WASHINGTON -- Business inventories grew modestly in July, but analysts cautioned that it's still unclear how much inventory accumulation will slow in the third quarter and act as a drag on growth.

"That's a hotly debated topic right now," said Hugh Johnson, chief economist of First Albany Inc. "A key question for forecasters now is how fast will inventory growth slow."

Total business inventories increased 0.3% in July, the first month of the third quarter, to a seasonally adjusted $891.5 billion, the Commerce Department reported yesterday.

The July gain was less than the 0.5% advance that analysts had expected and was the smallest monthly increase since the first quarter when inventories slipped 0.2% in March.

Monthly inventory growth averaged 0.7% in the second quarter, when retailers, manufacturers, and wholesalers saw $56.3 billion in unsold goods pile up, much more than in previous quarters. That unexpected surge accounted for most of the 3.8% rise in second quarter gross domestic product, according to the government's most recent estimates.

Most economists predict that businesses will add less in the way of inventories this quarter compared with last, which would contribute to the much talked about and anticipated slowdown in growth in the third quarter. What isn't clear yet, though, is what the final numbers for inventory growth will be.

Henry Willmore, an economist with Chase Manhattan Bank, anticipates that inventory growth will remain relatively strong while growth in consumption picks back up after a slowdown in the second quarter.

Willmore predicted that businesses will add more than $40 billion to inventories this quarter, compared with the $56.30 billion total last quarter, and that growth in household spending will rebound to about a 3% annual pace. This, he said, would help to put third quarter growth at about 3% -- on the high side of most estimates.

Following a "strong burst" of consumer demand at the end of last year and the beginning of this year, "we could continue to see relatively strong inventory accumulation through the rest of this year," Willmore said.

But Veronika White, an economist with First Fidelity Bancorp, predicted slightly more of a drop-off in inventory growth and much less of a rebound in consumer spending, leading to 2% or less GDP growth in the third quarter. She forecast about a $35 billion gain in inventories, still relatively high compared with the recent quarters.

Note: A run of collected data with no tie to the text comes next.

(** A mantissa has 16 to 23 bits: the first byte is not zero, or the next one
    starts with a 1. *)
Lemma emant_bound v : 0 < v -> 2 ^ 15 <= emant v < 2 ^ 23.
Proof.
  intros Hv. pose proof (Z.log2_spec v Hv) as [L1 L2]. pose proof (Z.log2_nonneg v).
  unfold emant, esize. set (b := Z.log2 v) in *. clearbody b.
  pose proof (Z.div_mod (b + 1) 8 ltac:(lia)) as D. pose proof (Z.mod_pos_bound (b + 1) 8 ltac:(lia)) as M.
  set (q := (b + 1) / 8) in *. set (r := (b + 1) mod 8) in *. clearbody q r.
  rewrite <- Z.add_1_r in L2. replace (b + 1) with (8 * q + r) in L2 by lia.
  replace b with (8 * q + r - 1) in L1 by lia.
  destruct (Z.leb_spec (q + 1) 3).
  - assert (P : 0 < 2 ^ (8 * (3 - (q + 1)))) by (apply Z.pow_pos_nonneg; lia).
    assert (U : 2 ^ (8 * q + r) * 2 ^ (8 * (3 - (q + 1))) <= 2 ^ 23)
      by (rewrite <- Z.pow_add_r by lia; apply Z.pow_le_mono_r; lia).
    assert (Lw : 2 ^ 15 <= 2 ^ (8 * q + r - 1) * 2 ^ (8 * (3 - (q + 1))))
      by (rewrite <- Z.pow_add_r by lia; apply Z.pow_le_mono_r; lia).
    split; [apply Z.le_trans with (1 := Lw); apply Z.mul_le_mono_nonneg_r; lia|].
    apply Z.lt_le_trans with (2 := U). apply Z.mul_lt_mono_pos_r; assumption.
  - assert (P : 0 < 2 ^ (8 * (q + 1 - 3))) by (apply Z.pow_pos_nonneg; lia). split.
    + apply Z.div_le_lower_bound; [assumption|]. rewrite <- Z.pow_add_r by lia.
      apply Z.le_trans with (2 := L1). apply Z.pow_le_mono_r; lia.
    + apply Z.div_lt_upper_bound; [assumption|]. rewrite <- Z.pow_add_r by lia.
      apply Z.lt_le_trans with (1 := L2). apply Z.pow_le_mono_r; lia.
Qed.

Lemma esize_bound v : 0 < v < 2 ^ 256 -> 1 <= esize v <= 33.
Proof.
  intros Hv. unfold esize. pose proof (Z.log2_nonneg v).
  assert (Z.log2 v < 256) by (apply Z.log2_lt_pow2; lia).
  pose proof (Z.div_le_mono 0 (Z.log2 v + 1) 8). pose proof (Z.div_le_mono (Z.log2 v + 1) 256 8).
  change (0 / 8) with 0 in *. change (256 / 8) with 32 in *. lia.
Qed.

Lemma compact_fields v : 0 < v < 2 ^ 256 -> csize (compact v) = esize v /\ cmant (compact v) = emant v.
Proof.
  intros Hv. pose proof (emant_bound v ltac:(lia)) as M. unfold csize, cmant, compact.
  destruct (Z.eqb_spec v 0); [lia|]. split.
  - rewrite Z.add_comm, Z.div_add, Z.div_small by lia. lia.
  - change (2 ^ 24) with (2 * 2 ^ 23). rewrite Z.mul_assoc, Z.add_comm, Z.mod_add by lia. apply Z.mod_small. lia.
Qed.

(** What is lost in the encoding of [v]: the bytes below the mantissa. *)
Definition lost (v : Z) : Z := if esize v <=? 3 then 0 else v mod 2 ^ (8 * (esize v - 3)).

Lemma decode_compact v : 0 <= v < 2 ^ 256 -> decode (compact v) = v - lost v.
Proof.
  intros Hv. destruct (Z.eq_dec v 0) as [->|Hne]; [reflexivity|].
  destruct (compact_fields v ltac:(lia)) as [E1 E2]. unfold decode. rewrite E1, E2. unfold emant, lost.
  destruct (Z.leb_spec (esize v) 3).
  - rewrite Z.div_mul by (apply Z.pow_nonzero; lia). lia.
  - pose proof (Z.div_mod v (2 ^ (8 * (esize v - 3))) ltac:(apply Z.pow_nonzero; lia)). lia.
Qed.

Lemma lost_bound v : 0 <= v -> 0 <= lost v /\ lost v * 2 ^ 15 <= v.
Proof.
  intros Hv. unfold lost. destruct (Z.leb_spec (esize v) 3); [lia|].
  assert (P : 0 < 2 ^ (8 * (esize v - 3))) by (apply Z.pow_pos_nonneg; lia).
  pose proof (Z.mod_pos_bound v _ P) as M. split; [lia|].
  destruct (Z.eq_dec v 0) as [->|Hne]; [rewrite Z.mod_0_l; lia|].
  pose proof (emant_bound v ltac:(lia)) as B. unfold emant in B. destruct (Z.leb_spec (esize v) 3); [lia|].
  pose proof (Z.div_mod v (2 ^ (8 * (esize v - 3))) ltac:(lia)). nia.
Qed.

(** Encodings that the code produces: at least three bytes, normalised mantissa,
    no sign. *)
Definition canonical (c : Z) : Prop := 3 <= csize c /\ 2 ^ 15 <= c mod 2 ^ 24 < 2 ^ 23 /\ decode c < 2 ^ 256.

Lemma compact_decode c : canonical c -> compact (decode c) = c.
Proof.
  intros (Hs & Hm & Hv).
  assert (Em : cmant c = c mod 2 ^ 24).
  { unfold cmant. pose proof (Z.div_mod c (2 ^ 24) ltac:(lia)) as D. rewrite D at 1.
    change (2 ^ 24) with (2 ^ 23 * 2) at 1. rewrite <- Z.mul_assoc, Z.add_comm, Z.mul_comm, Z.mod_add by lia.
    apply Z.mod_small. lia. }
  assert (Ed : decode c = (c mod 2 ^ 24) * 2 ^ (8 * (csize c - 3))).
  { unfold decode. rewrite Em. destruct (Z.leb_spec (csize c) 3); [|reflexivity].
    replace (csize c) with 3 by lia. change (2 ^ (8 * (3 - 3))) with 1. now rewrite Z.div_1_r, Z.mul_1_r. }
  assert (P : 0 < 2 ^ (8 * (csize c - 3))) by (apply Z.pow_pos_nonneg; lia).
  set (m := c mod 2 ^ 24) in *.
  assert (L : Z.log2 (decode c) = Z.log2 m + 8 * (csize c - 3)).
  { rewrite Ed, Z.log2_mul_pow2 by lia. lia. }
  assert (B : 15 <= Z.log2 m < 23).
  { split; [apply Z.log2_le_pow2; lia | apply Z.log2_lt_pow2; lia]. }
  assert (Es : esize (decode c) = csize c).
  { unfold esize. rewrite L.
    replace (Z.log2 m + 8 * (csize c - 3) + 1) with (Z.log2 m + 1 - 16 + (csize c - 1) * 8) by lia.
    rewrite Z.div_add, Z.div_small by lia. lia. }
  unfold compact. destruct (Z.eqb_spec (decode c) 0) as [E0|E0]; [nia|].
  unfold emant. rewrite Es.
  pose proof (Z.div_mod c (2 ^ 24) ltac:(lia)) as D. fold (csize c) in D. fold m in D.
  destruct (Z.leb_spec (csize c) 3).
  - replace (csize c) with 3 in * by lia. rewrite Ed. change (2 ^ (8 * (3 - 3))) with 1. lia.
  - rewrite Ed, Z.div_mul by lia. lia.
Qed.

(** * The code computes this encoding *)

Lemma csize_shiftr c : Z.shiftr c 24 = csize c.
Proof. now rewrite Z.shiftr_div_pow2. Qed.

Lemma cmant_land c : c &: 0x007fffff = cmant c.
Proof. exact (land_ones_mod 23 c ltac:(lia)). Qed.

Lemma csize_bound c : 0 <= c < 2 ^ 32 -> 0 <= csize c < 256.
Proof. intros Hc. unfold csize. split; [apply Z.div_pos; lia | apply Z.div_lt_upper_bound; lia]. Qed.

Lemma cmant_bound c : 0 <= cmant c < 2 ^ 23.
Proof. apply Z.mod_pos_bound. lia. Qed.

(** The overflow test on the size and the mantissa is the test that the number does
    not fit in 256 bits. *)
Lemma overflow_spec s m :
  3 < s -> 0 <= m < 2 ^ 23 ->
  negb (m =? 0) && ((34 <? s) || ((0xff <? m) && (33 <? s)) || ((0xffff <? m) && (32 <? s))) =
  (2 ^ 256 <=? m * 2 ^ (8 * (s - 3))).
Proof.
  intros Hs Hm. destruct (Z.eqb_spec m 0) as [->|H0]; [reflexivity|]. cbn [negb andb].
  destruct (Z.leb_spec (2 ^ 256) (m * 2 ^ (8 * (s - 3)))) as [L|L].
  - assert (32 < s).
    { destruct (Z.le_gt_cases s 32); [|assumption]. exfalso.
      pose proof (Z.pow_le_mono_r 2 (8 * (s - 3)) 232 ltac:(lia) ltac:(lia)). change (2 ^ 256) with (2 ^ 24 * 2 ^ 232) in L. nia. }
    destruct (Z.ltb_spec 34 s); [reflexivity|]. assert (E : s = 33 \/ s = 34) by lia. destruct E; subst s.
    + change (2 ^ (8 * (33 - 3))) with (2 ^ 240) in L. change (2 ^ 256) with (2 ^ 16 * 2 ^ 240) in L.
      destruct (Z.ltb_spec 0xffff m); [now destruct (0xff <? m) | nia].
    + change (2 ^ (8 * (34 - 3))) with (2 ^ 248) in L. change (2 ^ 256) with (2 ^ 8 * 2 ^ 248) in L.
      destruct (Z.ltb_spec 0xff m); [reflexivity | nia].
  - assert (s <= 34).
    { destruct (Z.le_gt_cases s 34); [assumption|]. exfalso.
      pose proof (Z.pow_le_mono_r 2 256 (8 * (s - 3)) ltac:(lia) ltac:(lia)). nia. }
    destruct (Z.ltb_spec 34 s); [lia|]. cbn [orb].
    destruct (Z.ltb_spec 33 s) as [S|S].
    + replace s with 34 in * by lia. change (2 ^ (8 * (34 - 3))) with (2 ^ 248) in L.
      change (2 ^ 256) with (2 ^ 8 * 2 ^ 248) in L. destruct (Z.ltb_spec 0xff m); [nia|]. destruct (Z.ltb_spec 0xffff m); [lia | reflexivity].
    + rewrite Bool.andb_false_r. destruct (Z.ltb_spec 32 s); [|now rewrite Bool.andb_false_r].
      replace s with 33 in * by lia. change (2 ^ (8 * (33 - 3))) with (2 ^ 240) in L.
      change (2 ^ 256) with (2 ^ 16 * 2 ^ 240) in L. destruct (Z.ltb_spec 0xffff m); [nia | reflexivity].
Qed.

Lemma modulus_256 : modulus W256 = 2 ^ 256.
Proof. reflexivity. Qed.

Lemma ltb_of_nat a z : 0 <= z -> (a <? Z.to_nat z)%nat = (Z.of_nat a <? z).
Proof. intros. destruct (Nat.ltb_spec a (Z.to_nat z)), (Z.ltb_spec (Z.of_nat a) z); lia. Qed.

Lemma decode_zero c : 3 < csize c -> (decode c =? 0) = (cmant c =? 0).
Proof.
  intros Hs. unfold decode. destruct (Z.leb_spec (csize c) 3); [lia|].
  assert (0 < 2 ^ (8 * (csize c - 3))) by (apply Z.pow_pos_nonneg; lia).
  destruct (Z.eqb_spec (cmant c) 0) as [->|]; [reflexivity|]. apply Z.eqb_neq. nia.
Qed.

Lemma decode_nonneg c : 0 <= decode c.
Proof.
  pose proof (cmant_bound c). unfold decode. destruct (Z.leb_spec (csize c) 3).
  - apply Z.div_pos; [lia | apply Z.pow_pos_nonneg; lia].
  - apply Z.mul_nonneg_nonneg; [lia | apply Z.pow_nonneg; lia].
Qed.

Lemma SetCompact_spec c :
  0 <= c < 2 ^ 32 ->
  let '(pn, fNegative, fOverflow) := SetCompact c in
  wf W256 pn /\ value pn = decode c mod 2 ^ 256 /\
  fNegative = negb (decode c =? 0) && Z.testbit c 23 /\ fOverflow = (2 ^ 256 <=? decode c).
Proof.
  intros Hc. pose proof (csize_bound c Hc) as Hs. pose proof (cmant_bound c) as Hm.
  unfold SetCompact. rewrite csize_shiftr, cmant_land. cbv zeta.
  replace (Z.to_nat (csize c) <=? 3)%nat with (csize c <=? 3)
    by (destruct (Z.leb_spec (csize c) 3), (Nat.leb_spec (Z.to_nat (csize c)) 3); lia).
  rewrite (land_bit c 23 ltac:(lia) : negb ((c &: 0x00800000) =? 0) = _), !ltb_of_nat by lia.
  pose proof (decode_nonneg c) as D0. destruct (Z.leb_spec (csize c) 3) as [L|L].
  - rewrite Z2Nat.id, Z.shiftr_div_pow2 by lia.
    assert (Ed : cmant c / 2 ^ (8 * (3 - csize c)) = decode c)
      by (unfold decode; destruct (Z.leb_spec (csize c) 3); [reflexivity | lia]).
    rewrite Ed.
    assert (B : decode c < 2 ^ 23).
    { rewrite <- Ed. apply Z.div_lt_upper_bound; [apply Z.pow_pos_nonneg; lia|].
      assert (1 <= 2 ^ (8 * (3 - csize c))) by (pose proof (Z.pow_pos_nonneg 2 (8 * (3 - csize c))); lia). nia. }
    destruct (of_u64_spec W256 ltac:(unfold W256; lia) (decode c) ltac:(lia)) as [Hw Hv].
    split; [exact Hw|]. split; [rewrite Hv, Z.mod_small by lia; reflexivity|]. split; [reflexivity|].
    destruct (Z.ltb_spec (Z.of_nat 34) (csize c)), (Z.ltb_spec (Z.of_nat 33) (csize c)), (Z.ltb_spec (Z.of_nat 32) (csize c)); lia.
  - destruct (of_u64_spec W256 ltac:(unfold W256; lia) (cmant c) ltac:(lia)) as [Hw Hv].
    destruct (op_shl_spec W256 _ (8 * (Z.to_nat (csize c) - 3)) Hw) as [Hw2 Hv2].
    assert (Ed : decode c = cmant c * 2 ^ (8 * (csize c - 3)))
      by (unfold decode; destruct (Z.leb_spec (csize c) 3); [lia | reflexivity]).
    split; [exact Hw2|]. split; [|split].
    + rewrite Hv2, Hv, Ed. do 2 f_equal. f_equal. lia.
    + now rewrite decode_zero.
    + rewrite Ed. apply overflow_spec; assumption.
Qed.

(** The mantissa of [v] at a size of [s] bytes. *)
Definition mantissa (v s : Z) : Z := if s <=? 3 then v * 2 ^ (8 * (3 - s)) else v / 2 ^ (8 * (s - 3)).

Lemma mantissa_succ v s : mantissa v (s + 1) = mantissa v s / 256.
Proof.
  unfold mantissa. destruct (Z.leb_spec s 3), (Z.leb_spec (s + 1) 3); try lia.
  - replace (8 * (3 - s)) with (8 * (3 - (s + 1)) + 8) by lia.
    rewrite Z.pow_add_r, Z.mul_assoc by lia. change (2 ^ 8) with 256. now rewrite Z.div_mul.
  - replace s with 3 by lia. change (2 ^ (8 * (3 - 3))) with 1. change (2 ^ (8 * (3 + 1 - 3))) with 256. now rewrite Z.mul_1_r.
  - replace (8 * (s + 1 - 3)) with (8 * (s - 3) + 8) by lia.
    rewrite Z.pow_add_r by lia. change (2 ^ 8) with 256. rewrite Z.div_div; [reflexivity | apply Z.pow_nonzero; lia | lia].
Qed.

White said consumer spending is unlikely to grow much because it is already at high levels, reached earlier in the year. "Households are spending plenty of money," she said, adding that the expansion is reaching a mature stage when growth in most sectors typically begins to slow.

Johnson predicted that inventory accumulation in the third quarter may drop back to about the $25 billion gain recorded in the first quarter. "This would be a meaningful negative [regarding third quarter GDP] and would be offset to some extent by stronger consumption," Johnson said. His preliminary estimate has growth at 2% to 2.5% in the third quarter, about what he expects consumption growth to be.

According to yesterday's report, most of the gain in July inventories came in the manufacturing sector. Manufacturers' inventories jumped 0.9%, while wholesalers saw inventories rise 0.8%. Retail inventories fell 0.9%.

Total business sales dropped 0.8% in July, following a revised 0.9% increase in June, the department said.